Ironi Lobster, Indonesia Berpolemik Benih Vietnam yang Berjaya

0
32
Aisyah Karim, S.H., Aktivis muslimah Aceh. Foto : Ist
“Rekam jejak para penguasa di negeri ini yang hobi menabur janji namun abai menunaikannya. Plus fakta bahwa belum ada satu negarapun di dunia yang mampu melakukan pembudidayaan lobster,”

Oleh : Aisyah Karim, S.H

Lapan6Online : Desember ini menjadi bulan yang sengit bagi para penggiat Lobster. Ketika semua mata tertuju pada isu Uyghur, di dalam negeri suara-suara nelayan dan pembudidaya lobster di berbagai wilayah Indonesia nyaris putus asa menghadapi rencana Menteri Kelautan dan Perikanan Edhy Prabowo untuk melakukan ekspor benih lobster.
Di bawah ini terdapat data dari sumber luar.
(** X17.  [checkCliArgs] answers with the first failed check, in this
    order: an empty mode, a mode that is none of the four, a market id
    of zero, and mode cancel with an empty order id.  So an empty mode is
    reported as such whatever the other arguments, an unknown mode is
    reported before a zero market id, and the order id is looked at only
    for mode cancel with a market id. *)
Theorem checkCliArgs_first_failure (a : cliArgs) (e : error) :
  checkCliArgs a = Some e <->
  (Mode a = "" /\ e = errorString "mode is not specified") \/
  (Mode a <> "" /\ ~ In (Mode a) known_modes /\ e = errUnknownMode) \/
  (In (Mode a) known_modes /\ MarketID a = 0 /\
   e = errorString "marketid is empty") \/
  (Mode a = "cancel" /\ MarketID a <> 0 /\ OrderID a = "" /\
   e = errorString "orderid is empty").
Proof.
  assert (In "cancel" known_modes) as Kc by (cbn; auto).
  assert (~ In "" known_modes) as Ke.
  { cbn. intros [X|[X|[X|[X|[]]]]]; discriminate X. }
  unfold checkCliArgs.
  destruct (String.eqb_spec (Mode a) "") as [E0|N0].
  { split.
    - intros H. inversion H. left. auto.
    - intros [[_ ->]|[[N _]|[[Hin _]|[Hc _]]]]; try reflexivity;
        try contradiction; exfalso.
      + rewrite E0 in Hin. contradiction.
      + rewrite E0 in Hc. discriminate Hc. }
  destruct (negb (Mode a =? "place")%string && negb (Mode a =? "cancel")%string
            && negb (Mode a =? "list")%string
            && negb (Mode a =? "balances")%string) eqn:U.
  { apply unknown_mode_iff in U. split.
    - intros H. inversion H. right. left. auto.
    - intros [[X _]|[[_ [_ ->]]|[[X _]|[X _]]]]; try reflexivity;
        try contradiction; exfalso. apply U. rewrite X. exact Kc. }
  apply known_mode_iff in U.
  destruct (Z.eqb_spec (MarketID a) 0) as [Em|Nm].
  { split.
    - intros H. inversion H. right. right. left. auto.
    - intros [[X _]|[[_ [X _]]|[[_ [_ ->]]|[_ [X _]]]]]; try reflexivity;
        contradiction. }
  destruct ((Mode a =? "cancel")%string && (OrderID a =? "")%string) eqn:C.
  { apply andb_prop in C. destruct C as [C1 C2].
    apply String.eqb_eq in C1, C2. split.
    - intros H. inversion H. right. right. right. auto.
    - intros [[X _]|[[_ [X _]]|[[_ [X _]]|[_ [_ [_ ->]]]]]]; try reflexivity;
        contradiction. }
  split; [discriminate|].
  intros [[X _]|[[_ [X _]]|[[_ [X _]]|[X [_ [Y _]]]]]]; try contradiction.
  exfalso. rewrite X, Y in C. discriminate C.
Qed.

(** ** What the handlers do with the reports *)

Lemma sent_by_on_error_app h d :
  sent_by_on_error (h ++ d) = sent_by_on_error h ++ sent_by_on_error d.
Proof. apply flat_map_app. Qed.

Lemma subscription_lines_app h d :
  subscription_lines (h ++ d) = subscription_lines h ++ subscription_lines d.
Proof. apply flat_map_app. Qed.

Lemma sent_by_on_error_mode_actions (d : list Action) :
  forallb mode_action d = true -> sent_by_on_error d = [].
Proof.
  induction d as [|a d IH]; [reflexivity|].
  cbn [forallb]. intros H. apply andb_prop in H. destruct H as [Ha Hd].
  change (a :: d) with ([a] ++ d). rewrite sent_by_on_error_app.
  rewrite (IH Hd), app_nil_r.
  destruct a as [f c| |c| | | |]; simpl in Ha; try discriminate; reflexivity.
Qed.

(** No mode function prints a "Subscription failed" line. *)
Lemma dispatch_subscription_lines (app : TradeApp) (w : World) :
  subscription_lines (hist (snd (dispatch app w))) = subscription_lines (hist w).
Proof.
  unfold dispatch, subscription_lines.
  destruct (mode_branch (Mode (args app)));
    [unfold TradeApp_list; run_M;
     destruct (GetOrders (client app) (marketID app)) as [orders [e|]]
    |unfold TradeApp_balances; run_M;
     destruct (GetBalances (client app)) as [result [e|]]
    |unfold TradeApp_place; run_M;
     destruct (PlaceOrder (client app) (place_params app)) as [order [e|]]
    |unfold TradeApp_cancel; run_M;
     destruct (CancelOrder (client app) (cancel_params app)) as [e|]
    |run_M];
    cbn; rewrite !flat_map_app; cbn; rewrite ?app_nil_r; reflexivity.
Qed.

Lemma step_dispatch_subscription (app : TradeApp) (s s' : State) (ev : Event) :
  step app s ev = Some s' -> ev = EvRunDispatch ->
  subscription_lines (hist (world s')) = subscription_lines (hist (world s)).
Proof.
  intros H E. subst ev. unfold step in H.
  destruct (alive s); cbn [negb] in H; [|discriminate].
  destruct (run_pc s); try discriminate.
  unfold run_dispatch, exec_M in H.
  pose proof (dispatch_subscription_lines app (world s)) as D.
  destruct (dispatch app (world s)) as [v w']. cbn in D.
  inversion H; subst. cbn. exact D.
Qed.

Lemma reports_step app s ev s' :
  step app s ev = Some s' ->
  sends_on ChLastErr (hist (world s')) =
    sends_on ChLastErr (hist (world s)) ++ saved_reports [ev] /\
  sent_by_on_error (hist (world s')) =
    sent_by_on_error (hist (world s)) ++ outcome_reports [ev] /\
  subscription_lines (hist (world s')) =
    subscription_lines (hist (world s)) ++ failed_reports [ev].
Proof.
  intros H. pose proof (step_dispatch_subscription app s s' ev H) as D.
  apply step_Step in H. destruct H as [_ H].
  destruct H; try specialize (D eq_refl); split_delta; observe;
    rewrite ?sent_by_on_error_app, ?subscription_lines_app; silence;
    cbn; rewrite ?app_nil_r; try (repeat split; reflexivity).
  split; [reflexivity|].
  rewrite (sent_by_on_error_mode_actions d) by assumption. rewrite app_nil_r.
  split; [reflexivity|].
  unfold next in D. cbn [world hist] in D.
  rewrite !subscription_lines_app in D. cbn in D. exact D.
Qed.

Lemma reports_exec app tr :
  forall s s',
    exec app s tr = Some s' ->
    sends_on ChLastErr (hist (world s')) =
      sends_on ChLastErr (hist (world s)) ++ saved_reports tr /\
    sent_by_on_error (hist (world s')) =
      sent_by_on_error (hist (world s)) ++ outcome_reports tr /\
    subscription_lines (hist (world s')) =
      subscription_lines (hist (world s)) ++ failed_reports tr.
Proof.
  induction tr as [|ev tr IH]; intros s s' H; cbn in H.
  - inversion H; subst. cbn. rewrite !app_nil_r. repeat split; reflexivity.
  - destruct (step app s ev) as [s1|] eqn:E; [|discriminate].
    destruct (reports_step app s ev s1 E) as (A1 & A2 & A3).
    destruct (IH s1 s' H) as (B1 & B2 & B3).
    change (ev :: tr) with ([ev] ++ tr).
    unfold saved_reports, outcome_reports, failed_reports in *.
    rewrite !flat_map_app, B1, B2, B3, A1, A2, A3, <- !app_assoc.
    repeat split; reflexivity.
Qed.

(** X18.  What the handlers do is decided by what they are handed.  In
    verbose mode every error reported as disconnecting is sent to
    [lastErrChan], a nil one included; the outcome handler sends to
    [errChan] every error that is not nil and nothing else; and a
    "Subscription failed" line is printed for every subscription result
    with at least one failure, and for no other.  All three in the order
    of the reports. *)
Theorem handlers_forward_reports (env : Env) (cp : string) (a : cliArgs)
  (app : TradeApp) (s0 : State) (tr : list Event) (st : State) :
  startup env cp a = Running app s0 ->
  exec app s0 tr = Some st ->
  sends_on ChLastErr (hist (world st)) = saved_reports tr /\
  sent_by_on_error (hist (world st)) = outcome_reports tr /\
  subscription_lines (hist (world st)) = failed_reports tr.
Proof.
  intros Hs He.
  destruct (startup_running _ _ _ _ _ Hs) as (_ & _ & _ & E0). subst s0.
  exact (reports_exec app tr _ _ He).
Qed.


End Properties.

(** * Examples on the concrete collaborator *)

Import Sample.

(** Split the conjunctions of a goal and evaluate each part. *)
Ltac evaluate :=
  repeat match goal with
         | |- _ /\ _ => split
         | |- exists _, _ => eexists
         end;
  vm_compute; try reflexivity.

(** ** Exit status *)



(** The same successful run exits with 0 when [Close] succeeds and with
    1, through [log.Fatalf], when [Close] fails. *)
Lemma close_error_changes_exit_status :
  (exists w,
     main (env (session None None None)) "" list_args full_run
     = Some (w, Some 0) /\
     recvs_on ChErr (hist w) = [None]) /\
  (exists w,
     main (env (session None None (Some (errorString "broken pipe"))))
          "" list_args full_run = Some (w, Some 1) /\
     recvs_on ChErr (hist w) = [None] /\
     In (ALog LstdFlags
              (Fatalf "Failed to close connection: %s"
                      [VErr (Some (errorString "broken pipe"))])) (hist w)).
Proof.
  evaluate. repeat (first [left; reflexivity | right]).
Qed.

Lemma close_failure_is_fatal_witness :
  exists app s0 w,
    startup (env (session None None (Some (errorString "broken pipe"))))
            "" list_args = Running app s0 /\
    main (env (session None None (Some (errorString "broken pipe"))))
         "" list_args full_run = Some (w, Some 1) /\
    match Close (client app) with
    | Some e =>
        1 = 1 /\
        exists f h1 h2,
          hist w =
          h1 ++ ALog f (Fatalf "Failed to close connection: %s" [VErr (Some e)])
             :: h2 /\
          In (ACall CClose) h1 /\ ~ In ACancel h2 /\ ~ In (ACall CClose) h2
    | None =>
        1 = 0 /\ forall f fmt l, ~ In (ALog f (Fatalf fmt l)) (hist w)
    end.
Proof.
  do 3 eexists.
  split; [vm_compute; reflexivity|]. split; [vm_compute; reflexivity|].
  eapply (close_failure_is_fatal
            (env (session None None (Some (errorString "broken pipe"))))
            "" list_args full_run); vm_compute; reflexivity.
Defined.

(** ** The outcome handoff *)



(** ** The select of [run] *)

(** The context is cancelled before the trade client signals readiness,
    and [run], back from [Connect], evaluates its select after both: a
    handler is parked in its send on [ready] and [ctx.Done()] is closed,
    so both cases can proceed.  The select takes the readiness case, the
    command runs, and what [run] sends is the result of the command. *)
Lemma cancel_before_ready_may_dispatch :
  exists w,
    main (env (session None None None)) "" list_args late_select
    = Some (w, None) /\
    hist w =
    [ACall CConnect; ACancel; ASend ByOnReady ChReady None Blocked;
     ARecv ChReady None;
     ADispatch BList;
     ALog 3 (Println [VString "Trading ready: getting orders..."]);
     ACall (CGetOrders 1);
     ALog 3 (Println [VString "Orders:"; VStrings ["A1"; "A2"]]);
     ASend ByRun ChErr None Sent].
Proof. evaluate. Qed.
Namun kini, Menteri Kelautan dan Perikanan tidak akan meneruskan wacana ekspor benih lobster dengan catatan jika budidaya bisa diterapkan dengan baik di dalam negeri (mongabay.co.id 28/12/2019). Hal itu disampaikannya di hadapan para nelayan Lombok Timur, Nusa Tenggara Barat. Pernyataan ini ditanggapi datar oleh nelayan, mengingat rekam jejak para penguasa di negeri ini yang hobi menabur janji namun abai menunaikannya. Plus fakta bahwa belum ada satu negarapun di dunia yang mampu melakukan pembudidayaan lobster. Budi daya selama ini dipahami sebagai usaha pembesaran benur/bibit lobster yang diambil dari alam.

Ibarat benang kusut, budidaya pembesaran lobster masih saja menjadi masalah yang belum terurai.

Di sisi lain, penyelundupan kian marak sejak larangan ekspor benih lobster diterbitkan. Aturan itu tertuang dalam Peraturan Menteri Kelautan dan Perikanan Nomor 56 Tahun 2016 tentang Larangan Penangkapan dan/atau Pengeluaran Lobster (Panulirus), Kepiting (Scylla), dan Rajungan (Portunus) dari Wilayah Indonesia.

Benih lobster yang diselamatkan dari penyelundupan sejak 2015 sampai 12 Maret 2019 sebanyak 6.999.748 ekor dengan perkiraan nilai Rp 949,48 miliar.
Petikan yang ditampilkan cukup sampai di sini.